Before Rosie the Riveter…

munitionettes

A generation before Rosie the Riveter, munitionettes “manned”* Britain’s factories and mines, replacing the men who volunteered for General Kitchener’s New Army in 1914 and 1915.

Women were initially greeted in the work force with hostility. Male trade unionists argued that the employment of women, who earned roughly half the salary of the men they replaced, would force down men’s wages.** Some argued that women did not have the strength or the technical skills to do the work.

When universal male conscription was passed in 1916, need out-weighed social resistance. By the 1918, 950,00 women worked in Britain’s munitions industry, outnumbering men by as much as three to one in some factories.
The hours were long and the work was dangerous. Munitionettes were popularly known as “canary girls” because prolonged exposure to toxic sulphuric acid tinged their skin yellow. Deadly explosions were common.

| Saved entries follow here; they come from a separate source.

Lemma own_step_kept l : own_step l = true ->
  forall blk, l <> Outbound.ORecvBlock blk /\ l <> Outbound.ODeliver blk.
Proof. by destruct l. Qed.

(** The relays that are not about one connection. *)
Lemma relays_inv p p' :
  cp_inv p ->
  recvRelay_done p = Ret p' \/ sendRelay_take p = Ret p' \/ sendRelay_put p = Ret p' \/ sendRelay_done p = Ret p' ->
  cp_inv p'.
Proof.
  intros Hi. unfold recvRelay_done, sendRelay_take, sendRelay_put, sendRelay_done.
  intros [H|[H|[H|H]]]; repeat case_match; try done.
  all: first [destruct (send_call _ _) as [q| |]; [|done..]; cbn [mbind outcome_bind] in H|idtac].
  all: injection H as <-; apply (cp_inv_same p); cbn; auto.
Qed.

Lemma stopRelay_inv p : cp_inv p -> cp_inv (stopRelay p).
Proof.
  intros Hi. apply (cp_inv_move p); cbn [stopRelay conns connectionMapping]; [| |done|by left|done];
    intros k e; rewrite list_lookup_fmap.
  - intros Hk. exists (stop_conn e). rewrite Hk. split; [done|]. by apply stop_conn_owns, (cp_entries _ Hi k).
  - destruct (conns p !! k) as [e0|] eqn:Ek; [|done]. intros [= <-]. by apply stop_conn_owns, (cp_entries _ Hi k).
Qed.

Lemma cp_step_inv p l p' : cp_inv p -> cp_step p l = Ret p' -> cp_inv p'.
Proof.
  intros Hi. destruct l as [id now a|blk| | | | | | | | | |k l|k op|k l|k|]; cbn [cp_step].
  - by apply Dial_inv.
  - destruct (send_call _ _); [|done..]. cbn. intros [= <-]. by apply (cp_inv_same p); auto.
  - destruct (chan_recv _); [|done..]. intros [= <-]. by apply (cp_inv_same p); auto.
  - unfold close_call. destruct (chan_close (tunnel_send p)), (chan_close (tunnel_recv p)); try done. cbn. intros [= <-].
    by apply (cp_inv_same p); auto.
  - by apply recvRelay_take_inv.
  - by apply recvRelay_check_inv.
  - intros H. by apply recvRelay_hand_spec in H as [? _].
  - intros H. apply (relays_inv p); auto.
  - intros H. apply (relays_inv p); auto.
  - intros H. apply (relays_inv p); auto.
  - intros H. apply (relays_inv p); auto.
  - destruct (conns p !! k) as [e|] eqn:Ek; [|done].
    destruct (OrderedRelay_step l e) as [e'| |] eqn:Er; [|done..]. cbn. intros [= <-].
    apply OrderedRelay_owns in Er as [E1 E2]; [|exact (cp_entries _ Hi _ _ Ek)]. by eapply cp_inv_update.
  - destruct (conns p !! k) as [e|] eqn:Ek; [|done]. destruct (ce_conn e) as [c|] eqn:Ec; [|done].
    destruct (user_call op) eqn:Eu; [|done].
    destruct (Inbound.ic_step ([], c) op) as [[bs c']|] eqn:Eop; [|done].
    destruct (send_all _ _); [|done..]. cbn. intros [= <-].
    apply Inbound.ic_step_kept in Eop; [|by apply user_call_kept].
    destruct (kept_owns e (InConn c')) as [E1 E2]; [exact (cp_entries _ Hi _ _ Ek)|by rewrite Ec|].
    eapply cp_inv_same; [..|eapply (cp_inv_update _ _ _ (set_conn (InConn c') e) Hi Ek)]; auto.
  - destruct (conns p !! k) as [e|] eqn:Ek; [|done]. destruct (ce_conn e) as [|s] eqn:Ec; [done|].
    destruct (own_step l) eqn:Eu; [|done].
    destruct (Outbound.oc_step s l) as [[bs s']| |] eqn:Eop; [|done..]. cbn.
    destruct (send_all _ _); [|done..]. cbn. intros [= <-].
    apply Outbound.oc_step_kept in Eop; [|by apply own_step_kept].
    destruct (kept_owns e (OutConn s')) as [E1 E2]; [exact (cp_entries _ Hi _ _ Ek)|by rewrite Ec|].
    eapply cp_inv_same; [..|eapply (cp_inv_update _ _ _ (set_conn (OutConn s') e) Hi Ek)]; auto.
  - destruct (conns p !! k) as [e|] eqn:Ek; [|done]. destruct (_ && _); [|done]. intros [= <-].
    apply removeConnection_inv. eapply cp_inv_update; [done..|]. by destruct (cp_entries _ Hi _ _ Ek).
  - intros [= <-]. by apply stopRelay_inv.
Qed.

(** Cancelling is for good; whether new connections are accepted does not change. *)
Lemma cp_step_flags p l p' :
  cp_step p l = Ret p' ->
  (cp_cancelled p = true -> cp_cancelled p' = true) /\ acceptNewConnection p' = acceptNewConnection p.
Proof.
  intros Hs. destruct l as [id now a|blk| | | | | | | | | |k l|k op|k l|k|]; cbn [cp_step] in Hs.
  - unfold Dial in Hs. destruct (conns _ !! _); [|done]. destruct (SendConnect _ _ _).
    destruct (send_all _ _); [|done..]. by injection Hs as <-.
  - destruct (send_call _ _); [|done..]. by injection Hs as <-.
  - destruct (chan_recv _); [|done..]. by injection Hs as <-.
  - unfold close_call in Hs. destruct (chan_close (tunnel_send p)), (chan_close (tunnel_recv p)); try done. by injection Hs as <-.
  - unfold recvRelay_take in Hs. destruct (cp_recv p); try done. destruct (chan_recv _); [|by injection Hs as <-|done].
    unfold find_connection in Hs. destruct (connectionMapping _ !! _); [by injection Hs as <-|].
    destruct (acceptNewConnection _) eqn:Ea; by injection Hs as <-.
  - unfold recvRelay_check in Hs. destruct (cp_recv p); try done. by injection Hs as <-.
  - unfold recvRelay_hand in Hs. destruct (cp_recv p); try done. destruct (conns p !! _); [|done].
    destruct (conn_RecvBlock _ _); [|done..]. by injection Hs as <-.
  - unfold recvRelay_done in Hs. destruct (cp_recv p), (cp_cancelled p) eqn:Hc; try done. by injection Hs as <-.
  - unfold sendRelay_take in Hs. destruct (cp_send p); try done. destruct (chan_recv _); try done; by injection Hs as <-.
  - unfold sendRelay_put in Hs. destruct (cp_send p); try done. destruct (send_call _ _); [|done..]. by injection Hs as <-.
  - unfold sendRelay_done in Hs. destruct (cp_send p), (cp_cancelled p) eqn:Hc; try done; by injection Hs as <-.
  - destruct (conns p !! k); [|done]. destruct (OrderedRelay_step _ _); [|done..]. by injection Hs as <-.
  - destruct (conns p !! k) as [e|]; [|done]. destruct (ce_conn e); [|done].
    destruct (if user_call op then _ else _) as [[]|]; [|done]. destruct (send_all _ _); [|done..]. by injection Hs as <-.
  - destruct (conns p !! k) as [e|]; [|done]. destruct (ce_conn e); [done|].
    destruct (if own_step l then _ else _) as [[]| |]; [|done..]. cbn in Hs. destruct (send_all _ _); [|done..].
    by injection Hs as <-.
  - destruct (conns p !! k) as [e|]; [|done]. destruct (_ && _); [|done]. injection Hs as <-.
    unfold removeConnection. by destruct (connectionMapping _ !! _).
  - by injection Hs as <-.
Qed.

(** ** Which side a connection is *)

Definition is_inbound (e : centry) : bool := match ce_conn e with InConn _ => true | OutConn _ => false end.

Lemma set_conn_base_inbound b c r w r' w' :
  is_inbound (mkCEntry (set_conn_base b c) r w) = is_inbound (mkCEntry c r' w').
Proof. by destruct c. Qed.

Lemma in_context_inbound p c r w : is_inbound (mkCEntry (in_context p c) r w) = is_inbound (mkCEntry c r w).
Proof. unfold in_context. destruct (cp_cancelled p); [apply set_conn_base_inbound|done]. Qed.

Munitionettes were not the only women to enter Britain’s work force in World War I. Another 250,000 joined the work force in jobs that ranged from dockworkers and firefighters*** to government clerks, nurses, and ambulance drivers. The number of women in the transport industry alone increased 555% during the war.

At the end of the war, most of the munitionettes and their fellow war workers were replaced by returning soldiers. Many of them were probably glad to go. But the definition of “women’s work” had been permanently changed. The thin edge of the wedge had been inserted.

* So to speak.
** Evidently the simple solution of negotiated for women to be paid an equal wage for equal work did not occur to male dominated unions. As a consequence, women’s trade unions saw an enormous increase in membership during the war.
*** Imagine fighting a fire in a long skirt and petticoats.